Ihwal terbongkarnya jejak Dani bukan hal yang aneh. Seperti sistem komputer yang tak pernah sempurna, usaha menyembunyikan jejak juga selalu ada cacatnya. Itu pula yang dialami pembuat virus komputer Melissa, yang sempat menggegerkan beberapa tahun silam. Seorang detektif cyber Richard Smith dari Brookline, Massachusetts, mencium "sidik jari" 32-digit (GUID/globally unique ID) yang tanpa sadar ditinggalkan si hacker. David L. Smith, si pembuat virus, akhirnya ditangkap di Swedia.
Cara serupa juga diterapkan para detektif dalam menangkap pelaku pembuatan virus I Love You. Pembuat virus yang dirancang menggunakan skrip Visual Basic itu dapat dilacak dengan GUID. Data-data GUID mengarah pada 40 nama hacker dari AMA Computer College, Filipina. Merekalah yang kemudian diciduk.

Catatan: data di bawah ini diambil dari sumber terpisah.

(** * classic-pipeline.py: the fast-bot-metrics example bot

    A shallow embedding of [examples/fast-bot-metrics/classic-pipeline.py]:
    the [BotSettings] model, the construction done by [main], the three event
    handlers it registers and the [__main__] block.

    The pipeline framework and the JSON text parser behind
    [BotSettings.model_validate_json] are collaborators of the script; their
    answers are parameters of the development.  The script takes its argument
    parser as a parameter too; [Argparse] is the one of the standard
    library. *)

From Stdlib Require Import ZArith Ascii String QArith.
From stdpp Require Import base option list strings gmap.

Open Scope string_scope.
Open Scope list_scope.

(** ** Python values *)

Set Warnings "-register-all".

Module Py.

(** JSON-like values, as they reach the script from the transport (an
    application message) or from a parsed settings document.  A [dict] is
    kept as the list of its items; JSON objects only have string keys. *)
Inductive value : Type :=
| VNone
| VBool (b : bool)
| VInt (n : Z)
| VFloat (x : Q)
| VStr (s : string)
| VList (items : list value)
| VDict (items : list (string * value)).

(** Exceptions.  [CancelledError] is [asyncio.CancelledError], which an
    [await] raises when the task that runs it is cancelled; like
    [KeyboardInterrupt] it derives from [BaseException] and not from
    [Exception]. *)
Inductive exn : Type :=
| TypeError (what : string)
| KeyError (key : string)
| ValidationError (errors : list (string * string))
| OtherException (name : string)
| CancelledError
| KeyboardInterrupt.

(** [isinstance(e, Exception)]: what [except Exception] catches. *)
Definition is_Exception (e : exn) : bool :=
  match e with
  | CancelledError | KeyboardInterrupt => false
  | _ => true
  end.

Inductive result (A : Type) : Type :=
| Ok (a : A)
| Raise (e : exn).
Global Arguments Ok {A} a.
Global Arguments Raise {A} e.

(** [d.get(k)] on the items of a dict. *)
Fixpoint dict_get (k : string) (items : list (string * value)) : option value :=
  match items with
  | [] => None
  | (k', v) :: rest => if String.eqb k k' then Some v else dict_get k rest
  end.

Definition is_str (s : string) (v : value) : bool :=
  match v with
  | VStr t => String.eqb s t
  | _ => false
  end.

(** [sub in s] for two strings. *)
Definition str_contains (sub s : string) : bool :=
  match String.index 0 sub s with
  | Some _ => true
  | None => false
  end.

(** [k in obj] for a string [k]: key test on a dict, element test on a
    list, substring test on a string, [TypeError] on anything else. *)
Definition contains (k : string) (obj : value) : result bool :=
  match obj with
  | VDict items => Ok (match dict_get k items with Some _ => true | None => false end)
  | VList items => Ok (existsb (is_str k) items)
  | VStr s => Ok (str_contains k s)
  | VNone => Raise (TypeError "argument of type 'NoneType' is not iterable")
  | VBool _ => Raise (TypeError "argument of type 'bool' is not iterable")
  | VInt _ => Raise (TypeError "argument of type 'int' is not iterable")
  | VFloat _ => Raise (TypeError "argument of type 'float' is not iterable")
  end.

(** [obj[k]] for a string [k]. *)
Definition getitem (obj : value) (k : string) : result value :=
  match obj with
  | VDict items =>
      match dict_get k items with
      | Some v => Ok v
      | None => Raise (KeyError k)
      end
  | VList _ => Raise (TypeError "list indices must be integers or slices, not str")
  | VStr _ => Raise (TypeError "string indices must be integers")
  | VNone => Raise (TypeError "'NoneType' object is not subscriptable")
  | VBool _ => Raise (TypeError "'bool' object is not subscriptable")
  | VInt _ => Raise (TypeError "'int' object is not subscriptable")
  | VFloat _ => Raise (TypeError "'float' object is not subscriptable")
  end.

(** Truth value of an [Optional[str]], as tested by [if (url := ...)]. *)
Definition truthy (o : option string) : bool :=
  match o with
  | Some s => negb (String.eqb s "")
  | None => false
  end.

End Py.

(** ** The settings model *)

Module Settings.
Import Py.

(** [class BotSettings(BaseModel)]. *)
Record BotSettings : Type := {
  room_url : string;
  room_token : string;
  bot_name : string;
  prompt : option string;
  deepgram_api_key : option string;
  deepgram_voice : option string;
  deepgram_base_url : option string;
  openai_api_key : option string;
  openai_model : option string;
  openai_base_url : option string
}.

Definition default_bot_name : string := "Pipecat".
Definition default_prompt : string :=
  "You are a helpful LLM in a WebRTC call. Your goal is to demonstrate your capabilities in a succinct way. Respond to what the user said in a creative and helpful way in a few short sentences.".
Definition default_deepgram_voice : string := "aura-asteria-en".
Definition default_deepgram_base_url : string := "https://api.deepgram.com/v1/speak".
Definition default_openai_model : string := "gpt-4o".

(** One line of a [ValidationError]: the field and the kind of error. *)
Definition line : Type := string * string.

(** Outcome of validating one field or the whole model: pydantic reports
    the errors of all fields together. *)
Definition checked (A : Type) : Type := A + list line.

Definition ap {A B : Type} (f : checked (A -> B)) (x : checked A) : checked B :=
  match f, x with
  | inl g, inl a => inl (g a)
  | inl _, inr e => inr e
  | inr e, inl _ => inr e
  | inr e1, inr e2 => inr (e1 ++ e2)
  end.

(** A field annotated [str]; [dflt = None] when it is required. *)
Definition str_field (name : string) (dflt : option string)
    (doc : list (string * value)) : checked string :=
  match dict_get name doc with
  | None =>
      match dflt with
      | Some s => inl s
      | None => inr [(name, "missing")]
      end
  | Some (VStr s) => inl s
  | Some _ => inr [(name, "string_type")]
  end.

(** A field annotated [Optional[str]] with default [dflt]. *)
Definition optional_str_field (name : string) (dflt : option string)
    (doc : list (string * value)) : checked (option string) :=
  match dict_get name doc with
  | None => inl dflt
  | Some VNone => inl None
  | Some (VStr s) => inl (Some s)
  | Some _ => inr [(name, "string_type")]
  end.

(** Validation of a JSON object against the fields of [BotSettings], in
    the order of their declaration; keys that are not fields are ignored. *)
Definition validate (doc : list (string * value)) : checked BotSettings :=
  ap (ap (ap (ap (ap (ap (ap (ap (ap (ap (inl Build_BotSettings)
    (str_field "room_url" None doc))
    (str_field "room_token" None doc))
    (str_field "bot_name" (Some default_bot_name) doc))
    (optional_str_field "prompt" (Some default_prompt) doc))
    (optional_str_field "deepgram_api_key" None doc))
    (optional_str_field "deepgram_voice" (Some default_deepgram_voice) doc))
    (optional_str_field "deepgram_base_url" (Some default_deepgram_base_url) doc))
    (optional_str_field "openai_api_key" None doc))
    (optional_str_field "openai_model" (Some default_openai_model) doc))
    (optional_str_field "openai_base_url" None doc).

(** [BotSettings.model_validate_json(text)].  [json_loads] is the JSON
    reader of the validation library: [None] when [text] is not JSON. *)
Definition model_validate_json (json_loads : string -> option value)
    (text : string) : result BotSettings :=
  match json_loads text with
  | None => Raise (ValidationError [("", "json_invalid")])
  | Some (VDict doc) =>
      match validate doc with
      | inl settings => Ok settings
      | inr errors => Raise (ValidationError errors)
      end
  | Some _ => Raise (ValidationError [("", "model_type")])
  end.

(** *** The schema, stated on the document *)

Definition has_str (name : string) (doc : list (string * value)) : Prop :=
  exists s, dict_get name doc = Some (VStr s).

Definition str_if_present (name : string) (doc : list (string * value)) : Prop :=
  dict_get name doc = None \/ has_str name doc.

Definition str_or_null_if_present (name : string) (doc : list (string * value)) : Prop :=
  dict_get name doc = None \/ dict_get name doc = Some VNone \/ has_str name doc.

Definition optional_fields : list string :=
  ["prompt"; "deepgram_api_key"; "deepgram_voice"; "deepgram_base_url";
   "openai_api_key"; "openai_model"; "openai_base_url"].

Definition matches_schema (doc : list (string * value)) : Prop :=
  has_str "room_url" doc /\ has_str "room_token" doc /\
  str_if_present "bot_name" doc /\
  Forall (fun name => str_or_null_if_present name doc) optional_fields.

(** A settings text that is valid JSON and matches the schema. *)
Definition valid_settings (json_loads : string -> option value) (text : string) : Prop :=
  exists doc, json_loads text = Some (VDict doc) /\ matches_schema doc.

End Settings.

(** ** The bot: objects built by [main], effects and handlers *)

Module Bot.
Import Py.

(** Heap address of a Python list that is shared by reference. *)
Definition loc : Type := nat.

Record DailyParams : Type := {
  audio_out_enabled : bool;
  transcription_enabled : bool;
  vad_enabled : bool;
  vad_stop_secs : Q;
  vad_audio_passthrough : bool
}.

(** [DailyTransport(room_url, token, bot_name, params)]. *)
Record DailyTransport : Type := {
  t_room_url : string;
  t_token : string;
  t_bot_name : string;
  t_params : DailyParams
}.

(** A keyword argument: an [Optional[str]] or the HTTP client session. *)
Inductive arg : Type :=
| AStr (s : option string)
| ASession.

(** A service constructor call: the class and its keyword arguments, in the
    order in which they are written. *)
Record service : Type := {
  cls : string;
  kwargs : list (string * arg)
}.

(** Modelled from the spec: the user and assistant response aggregators are
    framework classes that are not part of this file; the spec has the
    transcript list "passed by reference" into them, so an aggregator is
    the class name together with the address of the list it was built on. *)
Record aggregator : Type := {
  agg_cls : string;
  agg_messages : loc
}.

Inductive processor : Type :=
| TransportInput (t : DailyTransport)
| AudioVolumeTimer
| TranscriptionTimingLogger
| Service (s : service)
| Aggregator (a : aggregator)
| TransportOutput (t : DailyTransport).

Menurut pakar keamanan komputer ITB Budi Raharjo, umumnya hacker memang sulit menghilangkan jejak. "Selalu saja ketahuan dari catatan yang ada (log)," katanya. Jika log diaktifkan, hacker yang mencoba menghilangkan jejak dengan mendompleng alamat IP orang lain pun tetap terendus. Caranya, mengecek alamat IP pertama, lalu dikembangkan ke alamat IP si pendompleng alamat IP pertama. "Itu bisa ketahuan. Teknik ini hanya dibuat susah saja," kata Budi.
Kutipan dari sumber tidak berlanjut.